I read recently that “…a rather disturbing fact [is] that our hearing deteriorates with age” and that “this is especially significant at the higher frequencies.” The article went on to say that “…by the sixties most people have difficulty in hearing sound above 12 KHz”; and that “25% of a population may have a threshold over 15 dB above the minimum (hearing loss of 15 dB) and 10% over 25 dB above.”
Well, at my age, that must make me flat-out stone deaf, but if it does, I haven’t noticed. And neither did the people at the Newport Audio Show and the California Audio Show who asked me to set up their speakers for them for the best sound and imaging and then liked the results when I did.
I really DID, though, worry about my hearing when I first read that, and I DID sort of freak-out a little: What if I really can’t hear as well as I used to? What will that do to my ability to enjoy music? Or audio gear? Or even to continue writing these articles? And then I remembered smoking.
I started smoking when I was about seventeen (and also grew a beard) for just one specific purpose: There was great folk music and jazz to be heard in Los Angeles in those days, but it was always at clubs or other venues where you had to be twenty-one to get in, so, lacking an appropriate fake ID, I grew a beard and started wearing suits and smoking cigars to look older. It worked most of the time, and even after I attained legal age and no longer needed it, I kept on smoking. I also, for most of the time since then, have kept the beard, but, after having my fill of playing executive fashion plate (at one time I owned 23 suits, and could have taught GQ a thing or two), I ditched the suits entirely.

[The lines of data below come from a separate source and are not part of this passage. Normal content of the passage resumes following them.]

(* ===== verification/ResourceTypeDB.v ===== *)
(** * Storage of resource types and their hierarchy
      ([Authorization/dbaccess/resource_type.go], [resource_type_hierarchy.go])

    The JSON text of the operations of a type and of the tree below a type,
    and every statement on [t_resource_type] and [t_resource_type_hierarchy].

    A type's operations are built by [append] from nil everywhere, so the
    empty list is nil and is written as [null]; the names and scopes of an
    operation start as an empty slice and are written as arrays. *)
From S2P Require Import Prelude Json Interfaces Common Store.

(** ** The operations of a type *)
Definition marshalOperationName (n : OperationName) : json :=
  jobj [("language", JStr (opn_Language n)); ("value", JStr (opn_Value n))].
Definition marshalOperation (op : ResourceTypeOperation) : json :=
  jobj [("id", JStr (rto_ID op)); ("name", JArr (marshalOperationName <$> rto_Name op));
        ("description", JStr (rto_Description op)); ("scope", JArr (JStr <$> rto_Scope op))].
Definition marshalOperations (ops : list ResourceTypeOperation) : text :=
  marshal (match ops with [] => JNull | _ => JArr (marshalOperation <$> ops) end).

(** [json.Unmarshal] into the structs: an absent member or [null] leaves the
    zero value, another kind of value is an error.  The column is written by
    [json.Marshal] only, so members have the names of the struct tags. *)
Definition decode_string (m : gmap string json) (k : string) : outcome string :=
  match jget m k with JNull => Ok "" | JStr s => Ok s | _ => Err json_type_error end.
Definition decode_slice {A} (f : json → outcome A) (j : json) : outcome (list A) :=
  match j with JNull => Ok [] | JArr l => omap_all f l | _ => Err json_type_error end.
Definition decode_struct {A} (f : gmap string json → outcome A) (j : json) : outcome A :=
  match j with JNull => f ∅ | JObj m => f m | _ => Err json_type_error end.

Definition unmarshalOperationName : json → outcome OperationName := decode_struct (λ m,
  language ← decode_string m "language";
  value ← decode_string m "value";
  Ok {| opn_Language := language; opn_Value := value |}).
Definition unmarshalScope (j : json) : outcome string :=
  match j with JNull => Ok "" | JStr s => Ok s | _ => Err json_type_error end.
Definition unmarshalOperation : json → outcome ResourceTypeOperation := decode_struct (λ m,
  id ← decode_string m "id";
  name ← decode_slice unmarshalOperationName (jget m "name");
  description ← decode_string m "description";
  scope ← decode_slice unmarshalScope (jget m "scope");
  Ok {| rto_ID := id; rto_Name := name; rto_Description := description; rto_Scope := scope |}).
Definition unmarshalOperations (t : text) : outcome (list ResourceTypeOperation) :=
  match t with TJson j => decode_slice unmarshalOperation j | TRaw _ => Err json_syntax_error end.

(** ** The tree below a type *)
Fixpoint convertHierarchyToJSONItem (child : ResourceTypeHierarchy) : json :=
  match child with
  | MkHierarchy id children =>
      jobj [("resource_type_id", JStr id); ("children", JArr (convertHierarchyToJSONItem <$> children))]
  end.
Definition convertHierarchyToJSONItems (children : list ResourceTypeHierarchy) : list json :=
  convertHierarchyToJSONItem <$> children.
Definition convertHierarchyChildrenToJSONString (children : list ResourceTypeHierarchy) : text :=
  marshal (JArr (convertHierarchyToJSONItems children)).

(** A value read as an item of the array ([None] is [continue]) and as the
    member ["children"]; [item_equation] below states the first as the code
    does. *)
Fixpoint readHierarchy (j : json) : option ResourceTypeHierarchy * list ResourceTypeHierarchy :=
  match j with
  | JObj itemMap =>
      let resourceTypeID := match itemMap !! "resource_type_id" with Some (JStr id) => id | _ => "" end in
      (Some (MkHierarchy resourceTypeID (from_option snd [] ((readHierarchy <$> itemMap) !! "children"))), [])
  | JArr jsonItems => (None, omap (λ item, (readHierarchy item).1) jsonItems)
  | _ => (None, [])
  end.
Definition convertJSONItem (item : json) : option ResourceTypeHierarchy := (readHierarchy item).1.
Definition convertJSONItemsToHierarchy (jsonItems : list json) : list ResourceTypeHierarchy :=
  omap convertJSONItem jsonItems.
Definition convertJSONStringToHierarchyChildren (jsonStr : text) : outcome (list ResourceTypeHierarchy) :=
  jsonItems ← unmarshal_slice jsonStr;
  Ok (convertJSONItemsToHierarchy jsonItems).

Lemma item_equation item :
  convertJSONItem item =
  match item with
  | JObj itemMap =>
      Some (MkHierarchy (match itemMap !! "resource_type_id" with Some (JStr id) => id | _ => "" end)
        (match itemMap !! "children" with
         | Some (JArr childrenArray) => convertJSONItemsToHierarchy childrenArray
         | _ => []
         end))
  | _ => None
  end.
Proof.
  destruct item as [| | | | |m]; try done. unfold convertJSONItem. simpl. rewrite lookup_fmap.
  destruct (m !! "children") as [[]|]; done.
Qed.

(** ** Statements *)
Section statements.
Context `{GoRuntime} `{SqlEnv}.

(** [scanTimes] tells whether the statement selects the two time columns;
    [f_hidden] is selected by none. *)
Definition scanResourceType (scanTimes : bool) (row : resource_type_row) : outcome ResourceType :=
  operation ← unmarshalOperations (t_operation row);
  Ok {| rt_ID := t_id row; rt_Name := t_name row; rt_Description := t_description row;
        rt_InstanceURL := t_instance_url row; rt_DataStruct := t_data_struct row; rt_Operation := operation;
        rt_Hidden := false; rt_CreateTime := if scanTimes then t_create_time row else 0;
        rt_ModifyTime := if scanTimes then t_modify_time row else 0 |}.

Definition resourceTypeDB_GetPagination (s : store) (offset limit : Z) : outcome (Z * list ResourceType) :=
  let visible := filter (λ row, t_hidden row = false) (t_resource_type s) in
  count ← stmt "resourceType.GetPagination.count" (Ok (Z.of_nat (length visible)));
  rows ← stmt "resourceType.GetPagination" (sql_limit offset limit (order_by (λ row, [t_primary row]) visible));
  resources ← omap_all (scanResourceType true) rows;
  Ok (count, resources).

Definition updateResourceTypeRow (resource : ResourceType) (row : resource_type_row) : resource_type_row :=
  if bool_decide (t_id row = rt_ID resource)
  then {| t_primary := t_primary row; t_id := t_id row; t_name := rt_Name resource;
          t_description := rt_Description resource; t_instance_url := rt_InstanceURL resource;
          t_data_struct := rt_DataStruct resource; t_operation := marshalOperations (rt_Operation resource);
          t_hidden := rt_Hidden resource; t_create_time := t_create_time row; t_modify_time := curTime |}
  else row.
Definition newResourceTypeRow (primary : Z) (resource : ResourceType) : resource_type_row :=
  {| t_primary := primary; t_id := rt_ID resource; t_name := rt_Name resource;
     t_description := rt_Description resource; t_instance_url := rt_InstanceURL resource;
     t_data_struct := rt_DataStruct resource; t_operation := marshalOperations (rt_Operation resource);
     t_hidden := rt_Hidden resource; t_create_time := curTime; t_modify_time := curTime |}.

(** [rows.Next()] on [select f_id ... where f_id = ?]. *)
Definition resourceTypeDB_Set (resource : ResourceType) : M store unit :=
  found ← reads (λ s, stmt "resourceType.Set.query"
            (Ok (bool_decide (rt_ID resource ∈ t_id <$> t_resource_type s))));
  if (found : bool)
  then exec "resourceType.Set.update" (set_resource_type (fmap (updateResourceTypeRow resource)))
  else exec "resourceType.Set.insert" (λ s,
    bump_primary 1 (set_resource_type (λ t, t ++ [newResourceTypeRow (seq_primary s) resource]) s)).

Definition resourceTypeDB_Delete (resourceID : string) : M store unit :=
  exec "resourceType.Delete" (set_resource_type (filter (λ row, t_id row ≠ resourceID))).

Definition resourceTypeDB_GetByIDs (s : store) (resourceTypeIDs : list string) : outcome (gmap string ResourceType) :=
  if bool_decide (length resourceTypeIDs = 0) then Ok ∅
  else stmt "resourceType.GetByIDs"
    (resources ← omap_all (scanResourceType false)
       (range_order 70 (filter (λ row, t_id row ∈ resourceTypeIDs) (t_resource_type s)));
     Ok (foldl (λ m resource, <[rt_ID resource := resource]> m) ∅ resources)).

Definition resourceTypeDB_GetAllInternal (s : store) : outcome (list ResourceType) :=
  stmt "resourceType.GetAllInternal"
    (omap_all (scanResourceType false) (range_order 71 (filter (λ row, t_hidden row = false) (t_resource_type s)))).

Definition resourceTypeDB_GetAllInternalWithHidden (s : store) : outcome (list ResourceType) :=
  stmt "resourceType.GetAllInternalWithHidden"
    (omap_all (scanResourceType false) (range_order 72 (t_resource_type s))).

(** ** [t_resource_type_hierarchy] *)
Definition hierarchyDB_Set (hierarchy : ResourceTypeHierarchy) : M store unit :=
  let hierarchyStr := convertHierarchyChildrenToJSONString (rth_Children hierarchy) in
  let resourceTypeID := rth_ResourceTypeID hierarchy in
  found ← reads (λ s, stmt "hierarchy.Set.query"
            (Ok (bool_decide (resourceTypeID ∈ h_resource_type_id <$> t_resource_type_hierarchy s))));
  if (found : bool)
  then exec "hierarchy.Set.update" (set_hierarchy (fmap (λ row,
         if bool_decide (h_resource_type_id row = resourceTypeID)
         then {| h_primary := h_primary row; h_resource_type_id := h_resource_type_id row;
                 h_children := hierarchyStr; h_created := h_created row; h_modified := curTime |}
         else row)))
  else exec "hierarchy.Set.insert" (λ s, bump_primary 1 (set_hierarchy (λ t, t ++
         [{| h_primary := seq_primary s; h_resource_type_id := resourceTypeID; h_children := hierarchyStr;
             h_created := curTime; h_modified := curTime |}]) s)).

Definition scanHierarchy (row : hierarchy_row) : outcome ResourceTypeHierarchy :=
  children ← convertJSONStringToHierarchyChildren (h_children row);
  Ok (MkHierarchy (h_resource_type_id row) children).

Definition hierarchyDB_GetAll (s : store) : outcome (gmap string ResourceTypeHierarchy) :=
  stmt "hierarchy.GetAll"
    (hierarchies ← omap_all scanHierarchy (range_order 73 (t_resource_type_hierarchy s));
     Ok (foldl (λ m hierarchy, <[rth_ResourceTypeID hierarchy := hierarchy]> m) ∅ hierarchies)).
End statements.

(** ** Facts *)

(** The rows after "update when the key is found, insert otherwise". *)
Lemma upsert_rows {A} (key : A → string) (id : string) (upd : A → A) (new : A) (l l' : list A) :
  NoDup (key <$> l) → (∀ r, key (upd r) = key r) → key new = id →
  l' = (if bool_decide (id ∈ key <$> l) then (λ r, if bool_decide (key r = id) then upd r else r) <$> l
        else l ++ [new]) →
  NoDup (key <$> l') ∧ id ∈ key <$> l' ∧
  ∀ r, r ∈ l' ↔ (r ∈ l ∧ key r ≠ id) ∨
    (∃ r0, r0 ∈ l ∧ key r0 = id ∧ r = upd r0) ∨ ((id ∉ key <$> l) ∧ r = new).
Proof.
  intros Hnd Hupd Hnew ->. case_bool_decide as E.
  - assert (∀ r, key (if bool_decide (key r = id) then upd r else r) = key r) as Hk.
    { intros r. by case_bool_decide. }
    rewrite <-list_fmap_compose. rewrite (list_fmap_ext _ key l) by (intros; apply Hk). split_and!; [done|done|].
    intros r. rewrite list_elem_of_fmap. split.
    + intros (r0 & -> & Hr). case_bool_decide; [right; left; eauto|by left].
    + intros [[Hr Hne]|[(r0 & Hr & Hk0 & ->)|[? _]]]; [|exists r0; by rewrite bool_decide_eq_true_2|done].
      exists r. by rewrite bool_decide_eq_false_2.
  - rewrite fmap_app. split_and!.
    + apply NoDup_app. split_and!; [done| |apply NoDup_singleton]. intros x Hx ->%list_elem_of_singleton. by rewrite Hnew in Hx.
    + rewrite elem_of_app. right. simpl. rewrite Hnew. left.
    + intros r. rewrite elem_of_app, list_elem_of_singleton. split.
      * intros [Hr| ->]; [left|by right; right]. split; [done|]. intros <-. apply E. by apply list_elem_of_fmap_2.
      * intros [[Hr _]|[(r0 & Hr & <- & _)|[_ ->]]]; [by left| |by right]. destruct E. by apply list_elem_of_fmap_2.
Qed.

(** Induction on a tree, with the hypothesis for every child. *)
Lemma hierarchy_tree_ind (P : ResourceTypeHierarchy → Prop) :
  (∀ id children, Forall P children → P (MkHierarchy id children)) → ∀ h, P h.
Proof.
  intros Hnode. fix IH 1. intros [id children]. apply Hnode. induction children; constructor; [apply IH|done].
Qed.

(** What is written for a tree reads back as the tree. *)
Lemma items_round_trip children :
  Forall (λ h, convertJSONItem (convertHierarchyToJSONItem h) = Some h) children →
  convertJSONItemsToHierarchy (convertHierarchyToJSONItems children) = children.
Proof.
  unfold convertJSONItemsToHierarchy, convertHierarchyToJSONItems.
  induction 1 as [|c cs Hc _ IH]; [done|]. rewrite fmap_cons. simpl. rewrite Hc. by f_equal.
Qed.
Lemma hierarchy_item_round_trip h : convertJSONItem (convertHierarchyToJSONItem h) = Some h.
Proof.
  induction h as [id children IH] using hierarchy_tree_ind. rewrite item_equation. simpl. do 2 f_equal.
  by apply items_round_trip.
Qed.
Lemma hierarchy_round_trip children :
  convertJSONStringToHierarchyChildren (convertHierarchyChildrenToJSONString children) = Ok children.
Proof.
  transitivity (Ok (convertJSONItemsToHierarchy (convertHierarchyToJSONItems children))); [done|]. f_equal.
  apply items_round_trip, Forall_true, hierarchy_item_round_trip.
Qed.

Lemma decode_slice_encoded {A} (f : json → outcome A) (g : A → json) l :
  (∀ a, f (g a) = Ok a) → decode_slice f (JArr (g <$> l)) = Ok l.
Proof.
  intros Hfg. apply omap_all_inverse. by intros a _.
Qed.

Lemma operation_round_trip op : unmarshalOperation (marshalOperation op) = Ok op.
Proof.
  transitivity (
    name ← decode_slice unmarshalOperationName (JArr (marshalOperationName <$> rto_Name op));
    scope ← decode_slice unmarshalScope (JArr (JStr <$> rto_Scope op));
    Ok {| rto_ID := rto_ID op; rto_Name := name; rto_Description := rto_Description op; rto_Scope := scope |}); [done|].
  rewrite (decode_slice_encoded _ _ (rto_Name op)) by (by intros []).
  rewrite (decode_slice_encoded _ _ (rto_Scope op)) by done. by destruct op.
Qed.
Lemma operations_round_trip ops : unmarshalOperations (marshalOperations ops) = Ok ops.
Proof.
  destruct ops as [|op ops]; [done|]. apply (decode_slice_encoded _ marshalOperation (op :: ops)), operation_round_trip.
Qed.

When, forty years or so later, I finally quit smoking (all at once, unassisted, after maybe a thousand tries) I expected that my health, my “wind”, and my sense of taste would get better, AND MAYBE THEY DID. But, like the presumed decline of my hearing ability to its present level, if it happened at all, it happened in such tiny daily or weekly increments, over such an extended period of time that I never noticed it, and, for all intents and purposes, it might just as well have never happened at all
The fact, though, is that what I hear today is what I hear today, and NOT what I could hear as a child or even as a young man. And when I’m listening to a system – even when I’m critically listening, and not just listening to enjoy the music – what I’m comparing its sound to is not the sound of music as I heard it long ago, but the sound of music as I hear it today.
In short, to me, my golden ears are still golden and I can even tell you why that’s true: The first reason is simple; it’s what I call the “rose-colored glasses effect”. If you see the world through rose-colored glasses, and you ALWAYS do that, and have done it for so long that you can’t remember ever seeing the world in any other way, for you, the world has a rose-colored tint and all of the objects in it do too, and it will make absolutely no difference to your overall perception of what you see: The difference between black and green, just to cite one example, when both colors are seen through rose-colored filters will be exactly the same as the difference between those two colors when they’re seen with the filters removed. Other thing that will be the same are the relative size and positioning of what you see: the “black” object and the “green” object, whatever they may actually be or whatever their actual color, will still be exactly the same size and in exactly the same positions relative to each other and to their surroundings whether I’m wearing colored lenses or not. In short, as regards those aspects of my perception of the world, whether I wear colored glasses or not makes absolutely no difference at all, and the same thing exactly applies to audio.
Anthony H. Cordesman (“AHC”) — among other things, a reviewer for the absolute sound — provided confirmation of that when, years ago, he disclosed that among the members of the “Listening Panel” who helped him to evaluate equipment for his reviews, there was usually at least one person who was known to have only limited hearing ability and yet was able to make a meaningful contribution to the panel’s findings. Another example is Larry Kay, the publisher of, and reviewer for Fi Magazine, who admitted to being profoundly deaf in one ear and yet was able to write solid and believable equipment reviews – even claiming, by virtue of practice and other, perhaps phase or amplitude-related clues, to be able to perceive and judge imaging and soundstaging effects which logic would indicate should be impossible for him.
The second reason is that, although a person’s (especially a man’s) ability to hear high frequencies does change – sometimes very greatly – as he gets older, there is much more to hearing than just frequency response. Especially for guys like me, for whom great soundstaging and imaging or life-like dynamics or transient attack and decay are the real joys and the greatest tests of a hi-fi system, simple frequency response may be of only secondary consequence, and the things that really “turn us on” may be more affected by arrival times (precedence effects), room acoustics, and other things that don’t change at all with advancing age.
In short, don’t worry about whether your ears are still as golden as they used to be. Both because of the “rose colored glasses effect” and the simple truth that many of the most important factors in determining our ability to hear sonic differences change little (if at all) with age, YOUR ABILITY TO TELL THE DIFFERENCE BETWEEN “LIVE” SOUND AND A RECORDING (Harry Pearson’s “absolute sound” standard) is probably very nearly as good now as it was when you were just a kid, and your ability to understand and appreciate whatever differences there may be is almost certainly even better.
Now go play with your system and enjoy!